MISP promotes the progression of lung adenocarcinoma through Inhibition of the Hippo signaling pathway.

BACKGROUND: Globally, lung cancer is a malignant tumor with the highest morbidity and mortality rate, of which lung adenocarcinoma (LUAD) is the most common pathological type, accounting for about 40% of all cases. This study aims to investigate the impact and molecular mechanisms of mitotic spindle positioning (MISP) on the occurrence and progression of LUAD. METHODS: The expression level of MISP were evaluated by qPCR and Western blotting. Hippo signaling-related protein levels were measured by Western blotting. Co-immunoprecipitation assay was applied to assess the interaction between MISP and MST1. The roles of MISP in LUAD cells were determined through CCK-8 assay, transwell migration/invasion assay, and flow cytometric analysis. A xenograft tumor model (n = 6) was established to calculate the effect of MISP in vivo. RESULTS: MISP expression was significantly higher in LUAD tissues compared to normal tissues. MISP overexpression promoted LUAD cell proliferation and migration in in vitro models, as well as tumor growth and metastasis in LUAD animal models. Western blotting demonstrated that MISP overexpression increased the expression of YAP, TAZ and CYR61, and decreased the expression of MST1 and phosphorylated YAP, thereby blocking the Hippo signaling pathway.
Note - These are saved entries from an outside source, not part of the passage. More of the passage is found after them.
(** * pdf_to_images: page export pipeline

    A shallow embedding of [src/pdf_to_images.py].  Python integers are
    [Z]; optional arguments are [option]; raised exceptions are the
    [Raise] branch of [result].  The file system and the order in which
    the collaborators (PyMuPDF, Pillow, pathlib) are called are explicit
    in the state threaded by the [IO] monad. *)

From Stdlib Require Import ZArith QArith Qround Qabs Lia Ascii String.
From stdpp Require Import base gmap list strings.

Local Open Scope Z_scope.

(** ** Paths, exceptions, results *)

(** A path in its parsed form: the list of its components, outermost
    first.  The empty list is the directory everything is resolved
    against. *)
Abbreviation path := (list string).

Inductive value_error :=
| UnsupportedFormat (fmt : string)
| DpiNotPositive
| QualityOutOfRange
| InvalidRange (start end_ : option Z) (n_pages : Z)
| ImagesDoNotMatch
| BadImageSize
| EmptyName.

Inductive permission_error :=
| EncryptedNoPassword
| IncorrectPassword.

Inductive exn :=
| ValueError (why : value_error)
| FileNotFoundError (p : path)
| PermissionError (why : permission_error)
| FileExistsError (p : path)
| NotADirectoryError (p : path)
| IsADirectoryError (p : path)
| FileDataError (p : path)
| IndexError (i : Z)
| ZeroDivisionError
| FormatError (template : string).

Inductive result (A : Type) :=
| Ok (a : A)
| Raise (e : exn).
Arguments Ok {A} a.
Arguments Raise {A} e.

#[global] Instance result_ret : MRet result := fun A a => Ok a.
#[global] Instance result_bind : MBind result := fun A B f r =>
  match r with
  | Ok a => f a
  | Raise e => Raise e
  end.

(** ** Range resolver *)

(** Python's truth value of an [Optional[int]]: [None] and [0] are falsy. *)
Definition truthy (o : option Z) : bool :=
  match o with
  | None => false
  | Some v => negb (v =? 0)
  end.

(** The value of an optional integer where the code reads it after the
    truth test (the branch is not taken for [None]). *)
Definition int_of (o : option Z) : Z := default 0 o.

Definition range_first (start : option Z) : Z :=
  if negb (truthy start) then 0 else Z.max 0 (int_of start - 1).

Definition range_last (end_ : option Z) (n_pages : Z) : Z :=
  if negb (truthy end_) then n_pages - 1 else Z.min (n_pages - 1) (int_of end_ - 1).

Definition _validate_range (start end_ : option Z) (n_pages : Z) : result (Z * Z) :=
  let first := range_first start in
  let last := range_last end_ n_pages in
  if first >? last then Raise (ValueError (InvalidRange start end_ n_pages))
  else Ok (first, last).

(** ** Images (the part of Pillow the pipeline consumes) *)

(** Pillow's mode strings ["1"], ["L"], ["P"], ["LA"], ["RGB"], ["RGBA"],
    ["CMYK"]. *)
Inductive Mode := M1 | ML | MP | MLA | MRGB | MRGBA | MCMYK.

#[global] Instance Mode_eq_dec : EqDecision Mode.
Proof. solve_decision. Defined.

Definition has_alpha (m : Mode) : bool :=
  match m with
  | MLA | MRGBA => true
  | _ => false
  end.

Definition bands (m : Mode) : Z :=
  match m with
  | M1 | ML | MP => 1
  | MLA => 2
  | MRGB => 3
  | MRGBA | MCMYK => 4
  end.

(** An image: its header (mode and size) and its raw samples. *)
Record Image := {
  mode : Mode;
  width : Z;
  height : Z;
  samples : list Z
}.

Inductive save_params :=
| SaveJPEG (quality : Z) (optimize progressive : bool)
| SavePNG (optimize : bool)
| SaveWEBP (quality : Z) (method : Z)
| SaveByExtension.

(** The pixel arithmetic and the encoders belong to the codec library;
    the pipeline only relies on which operation is applied to which
    image, so they are operations of an interface. *)
Class Codec := {
  (* samples of [Image.new(mode, size, color)] *)
  px_new : Mode -> Z -> Z -> list Z -> list Z;
  (* samples of [Image.alpha_composite(im1, im2)], both RGBA of one size *)
  px_alpha_composite : list Z -> list Z -> list Z;
  (* samples of [im.convert(mode)] *)
  px_convert : Mode -> Mode -> list Z -> list Z;
  (* samples of [im.resize(size, LANCZOS)] *)
  px_lanczos : Mode -> Z * Z -> Z * Z -> list Z -> list Z;
  (* the bytes [im.save(path, format, **params)] writes *)
  encode : save_params -> Image -> list Z;
  (* [template.format(stem=..., page=...)], [None] when it raises *)
  format_template : string -> string -> Z -> option string
}.

Section Imaging.
Context `{Codec}.

Definition Image_new (m : Mode) (w h : Z) (color : list Z) : Image :=
  {| mode := m; width := w; height := h; samples := px_new m w h color |}.

(** [Image.alpha_composite] refuses images that are not both RGBA or
    that differ in size. *)
Definition alpha_composite (im1 im2 : Image) : result Image :=
  if bool_decide (mode im1 = MRGBA) && bool_decide (mode im2 = MRGBA)
     && (width im1 =? width im2) && (height im1 =? height im2)
  then Ok {| mode := MRGBA; width := width im1; height := height im1;
             samples := px_alpha_composite (samples im1) (samples im2) |}
  else Raise (ValueError ImagesDoNotMatch).
(** * Old-metadata retention of createrepo_c (src/helpers.c)

    A shallow embedding of [helpers.c]: the classic and the repomd driven
    selection of old metadata ([cr_repodata_blacklist_classic],
    [cr_repodata_blacklist]), the pruner ([cr_remove_metadata_classic]) and
    the migrator ([cr_old_metadata_retention]), over a small model of the
    file system and of the GLib primitives the file calls. *)

From Stdlib Require Import ZArith List Bool Ascii String Lia Permutation Sorted.
Import ListNotations.

Local Open Scope string_scope.
Local Open Scope Z_scope.

(* ================================================================== *)
(** ** C strings *)

Module CStr.

(** [strchr s c <> NULL]. *)
Fixpoint contains (c : ascii) (s : string) : bool :=
  match s with
  | EmptyString => false
  | String a r => Ascii.eqb a c || contains c r
  end.

(** [strrchr s c]: the characters before the last [c] of [s], that is
    [g_strndup (s, strrchr (s, c) - s)]; [None] when [strrchr] is NULL. *)
Fixpoint before_last (c : ascii) (s : string) : option string :=
  match s with
  | EmptyString => None
  | String a r =>
      match before_last c r with
      | Some p => Some (String a p)
      | None => if Ascii.eqb a c then Some EmptyString else None
      end
  end.

(** The characters after the last [c] of [s]; all of [s] without a [c]. *)
Fixpoint after_last (c : ascii) (s : string) : string :=
  match s with
  | EmptyString => EmptyString
  | String a r =>
      if contains c r then after_last c r
      else if Ascii.eqb a c then r else s
  end.

(** Pointer arithmetic [s + n]. *)
Fixpoint skip (n : nat) (s : string) : string :=
  match n, s with
  | O, _ => s
  | S n', String _ r => skip n' r
  | S _, EmptyString => EmptyString
  end.

(** [s] without the run of [c] at its end. *)
Fixpoint strip_trailing (c : ascii) (s : string) : string :=
  match s with
  | EmptyString => EmptyString
  | String a r =>
      match strip_trailing c r with
      | EmptyString => if Ascii.eqb a c then EmptyString else String a EmptyString
      | r' => String a r'
      end
  end.

(** [s] after the prefix [p], when [s] starts with [p]. *)
Fixpoint strip_prefix (p s : string) : option string :=
  match p, s with
  | EmptyString, _ => Some s
  | String a p', String b s' =>
      if Ascii.eqb a b then strip_prefix p' s' else None
  | String _ _, EmptyString => None
  end.

(** The last character. *)
Fixpoint last_char (s : string) : option ascii :=
  match s with
  | EmptyString => None
  | String a EmptyString => Some a
  | String _ r => last_char r
  end.

End CStr.

(* ================================================================== *)
(** ** GLib primitives

    GLib is an external library; these definitions follow its reference
    manual and [gstrfuncs.c] / [gfileutils.c] / [gslist.c]. *)

(** [g_str_has_suffix]: the lengths are compared, then the tail of [str]
    with [suffix]. *)
Definition g_str_has_suffix (str suffix : string) : bool :=
  let str_len := String.length str in
  let suffix_len := String.length suffix in
  if (str_len <? suffix_len)%nat then false
  else String.eqb (CStr.skip (str_len - suffix_len) str) suffix.

Definition slash : ascii := "/"%char.
Definition dot : ascii := "."%char.

(** [g_path_get_basename]: ["."] for the empty string, ["/"] for a string
    of separators only, else the last component without trailing
    separators. *)
Definition g_path_get_basename (file_name : string) : string :=
  match file_name with
  | EmptyString => "."
  | _ =>
      match CStr.strip_trailing slash file_name with
      | EmptyString => "/"
      | t => CStr.after_last slash t
      end
  end.
Lemma strip_app_nl (s : string) : Str.strip (s +:+ nl) = Str.strip s.
Proof.
  unfold Str.strip. rewrite lstrip_app_nl.
  destruct (Str.lstrip s) eqn:E; [done|].
  simpl Str.is_empty. cbv iota. apply rstrip_app_nl.
Qed.

(** Stripping keeps a first character that is not white space. *)
Lemma strip_cons (c : ascii) (s : string) :
  Str.isspace c = false -> Str.strip (String c s) = String c (Str.rstrip s).
Proof. intros H. unfold Str.strip. simpl. by rewrite H; simpl; rewrite H. Qed.

Lemma strip_nl : Str.strip nl = "".
Proof. reflexivity. Qed.

(** The accumulating loop of [read_filter_file] keeps, in order, the
    stripped lines that pass the test. *)
Lemma read_loop (lines acc : list string) :
  fold_left
    (fun (domains : list string) line =>
       let line := Str.strip line in
       if is_domain_line line then (domains ++ [line])%list else domains)
    lines acc
  = (acc ++ List.filter is_domain_line (map Str.strip lines))%list.
Proof.
  revert acc. induction lines as [|l lines IH]; intros acc; simpl.
  - by rewrite List.app_nil_r.
  - rewrite IH. destruct (is_domain_line (Str.strip l)); [|done].
    by rewrite <- List.app_assoc.
Qed.

(** ** The file codec *)

Lemma is_domain_line_alt (line : string) :
  is_domain_line line =
  negb (String.eqb line "") && negb (String.prefix "#" line).
Proof. by destruct line. Qed.

(** C3 (amended).  For every path and every state of the file system:
    when the path does not exist, [read_filter_file] returns the empty list
    and does not raise; when it is a file that can be opened and decoded as
    text, the result is the list of the file's lines, each stripped of
    surrounding white space, from which the lines that are then empty or
    start with [#] are removed: order and repetitions of the remaining
    lines are those of the file.  A path that exists but cannot be opened
    or decoded makes it raise the error of the opening or the decoding.
    Reading changes neither the files nor the calls made nor the standard
    output. *)
Theorem read_filter_file_lines (filepath : string) (silent : bool)
    (w : world) :
  exists w',
    read_filter_file filepath silent w =
      (match files w !! filepath with
       | None => Ok []
       | Some (Text text) =>
           Ok (List.filter
                 (fun line =>
                    negb (String.eqb line "")
                    && negb (String.prefix "#" line))
                 (map Str.strip (Str.readlines text)))
       | Some Unreadable => Raise OSError
       | Some Undecodable => Raise ValueError
       end, w')
    /\ files w' = files w /\ calls w' = calls w /\ stdout w' = stdout w.
Proof.
  unfold read_filter_file, path_lookup, read_text, mbind, M_bind.
  destruct (files w !! filepath) as [[text| |]|] eqn:E.
  - simpl. rewrite read_loop. simpl app.
    rewrite (List.filter_ext _ _ is_domain_line_alt).
    destruct silent; simpl; eexists; (split; [reflexivity|done]).
  - eexists; (split; [reflexivity|done]).
  - eexists; (split; [reflexivity|done]).
  - destruct silent; simpl; eexists; (split; [reflexivity|done]).
Qed.

(** C3 as stated fails: a path that exists need not be a text file; on a
    directory [open] raises and so does [read_filter_file]. *)
Lemma read_of_a_directory_raises :
  files directory_world !! "filters.d" = Some Unreadable
  /\ fst (read_filter_file "filters.d" true directory_world) = Raise OSError
  /\ fst (read_filter_file "filters.d" false directory_world) = Raise OSError.
Proof. by vm_compute. Qed.

Lemma write_loop (l : list string) (acc : string) :
  fold_left (fun f domain => f +:+ (domain +:+ nl)) l acc
  = acc +:+ lines_text l.
Proof.
  revert acc. induction l as [|d l IH]; intros acc; simpl.
  - by rewrite str_app_nil_r.
  - by rewrite IH, !str_app_assoc.
Qed.

(** The file holds the header, then the sorted domains one per line. *)
Lemma file_text_layout (domains : list string) (filter_name : string) :
  file_text domains filter_name
  = header filter_name +:+ lines_text (sorted domains).
Proof.
  unfold file_text, header. rewrite write_loop.
  by rewrite str_app_nil_l, !str_app_assoc.
Qed.

Lemma readlines_lines_text (l : list string) :
  Forall (fun d => Str.has_eol d = false) l ->
  Str.readlines (lines_text l) = map (fun d => d +:+ nl) l.
Proof.
  induction 1 as [|d l Hd _ IH]; [done|].
  simpl. by rewrite readlines_line, IH.
Qed.

Lemma has_eol_app (s t : string) :
  Str.has_eol (s +:+ t) = Str.has_eol s || Str.has_eol t.
Proof.
  induction s as [|c s IH]; [done|].
  rewrite str_app_cons. simpl. by rewrite IH, orb_assoc.
Qed.

Lemma readlines_file_text (domains : list string) (filter_name : string) :
  Str.has_eol filter_name = false ->
  Forall (fun d => Str.has_eol d = false) domains ->
  Str.readlines (file_text domains filter_name)
  = ("# " +:+ filter_name +:+ nl)
    :: ("# Lines starting with '#' are comments" +:+ nl)
    :: ("# Edit this file and run 'sync' to update the Unifi controller" +:+ nl)
    :: nl :: map (fun d => d +:+ nl) (sorted domains).
Proof.
  intros Hname Hdom. rewrite file_text_layout. unfold header.
  rewrite !str_app_assoc, <- (str_app_assoc "# " filter_name).
  rewrite readlines_line by (by rewrite has_eol_app, Hname).
  rewrite readlines_line by done.
  rewrite readlines_line by done.
  rewrite <- (str_app_nil_l (nl +:+ _)).
  rewrite readlines_line by done.
  rewrite readlines_lines_text; [by rewrite str_app_assoc|].
  unfold sorted. by rewrite merge_sort_Permutation.
Qed.

Lemma clean_domain_spec (d : string) :
  clean_domain d = true ->
  Str.strip d = d /\ is_domain_line d = true /\ Str.has_eol d = false.
Proof.
  unfold clean_domain, is_domain_line. intros H.
  repeat (apply andb_true_iff in H as [H ?]).
  apply String.eqb_eq in H.
  split; [done|]. split; [by apply andb_true_iff|by apply negb_true_iff].
Qed.

Lemma read_back (l : list string) :
  Forall (fun d => clean_domain d = true) l ->
  List.filter is_domain_line (map Str.strip (map (fun d => d +:+ nl) l)) = l.
Proof.
  induction 1 as [|d l Hd _ IH]; [done|].
  apply clean_domain_spec in Hd as (Hstrip & Hline & _).
  simpl. by rewrite strip_app_nl, Hstrip, Hline, IH.
Qed.

Lemma header_line_skipped (s : string) :
  is_domain_line (Str.strip ("# " +:+ s)) = false.
Proof.
  rewrite !str_app_cons, strip_cons by reflexivity.
  unfold is_domain_line, Str.startswith. simpl.
  by destruct (Str.is_empty _).
Qed.

(** C2 (amended).  For every path, every label without end-of-line
    character and every list of domains each of which is already stripped,
    is not empty, does not start with [#] and holds no end-of-line
    character, writing the list and reading the same path back returns the
    lexicographically sorted list. *)
Theorem write_then_read_sorted (filepath : string) (domains : list string)
    (filter_name : string) (w : world) :
  Forall (fun d => clean_domain d = true) domains ->
  Str.has_eol filter_name = false ->
  fst (write_then_read filepath domains filter_name w) = Ok (sorted domains).
Proof.
  intros Hdom Hname.
  unfold write_then_read, write_filter_file, write_text, print_err,
    read_filter_file, path_lookup, mbind, M_bind.
  simpl. rewrite lookup_insert_eq. simpl.
  rewrite read_loop, readlines_file_text; [|done|].
  - simpl map. simpl List.filter.
    rewrite header_line_skipped. simpl.
    f_equal. apply read_back. unfold sorted.
    by rewrite merge_sort_Permutation.
  - eapply Forall_impl; [exact Hdom|].
    intros d Hd. by apply clean_domain_spec in Hd as (_ & _ & ?).
Qed.

Lemma write_then_read_sorted_witness :
  Forall (fun d => clean_domain d = true) ["b.com"; "a.com"; "a.com"]
  /\ Str.has_eol "Samsung Adblock" = false
  /\ fst (write_then_read "filters.txt" ["b.com"; "a.com"; "a.com"]
            "Samsung Adblock" idle)
     = Ok ["a.com"; "a.com"; "b.com"].
Proof.
  split; [by repeat constructor|]. split; [reflexivity|].
  apply (write_then_read_sorted "filters.txt" ["b.com"; "a.com"; "a.com"]
           "Samsung Adblock" idle); [by repeat constructor|reflexivity].
Defined.

(** C2 as stated fails: a domain with a leading blank comes back stripped,
    and one that starts with [#] does not come back at all. *)
Lemma write_then_read_not_sorted :
  let domains := [" b.com"; "#a.com"; "c.com"] in
  fst (write_then_read "filters.txt" domains "Content Filter" idle)
  = Ok ["b.com"; "c.com"]
  /\ sorted domains = [" b.com"; "#a.com"; "c.com"]
  /\ fst (write_then_read "filters.txt" domains "Content Filter" idle)
     <> Ok (sorted domains).
Proof.
  assert (E : fst (write_then_read "filters.txt" [" b.com"; "#a.com"; "c.com"]
                     "Content Filter" idle) = Ok ["b.com"; "c.com"])
    by (vm_compute; reflexivity).
  cbv zeta. rewrite E. split; [done|]. split; [by vm_compute|].
  by vm_compute.
Qed.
While MISP knockdown had the opposite effect. Mechanistic experiments revealed that MISP directly interacts with MST1, thereby inhibiting Hippo signaling. CONCLUSIONS: In conclusion, our study reveals a novel discovery that MISP promotes the growth and invasion of LUAD cells by interacting with MST1 and suppressing the Hippo pathway. SUPPLEMENTARY INFORMATION: The online version contains supplementary material available at 10.1007/s12672-025-03773-9.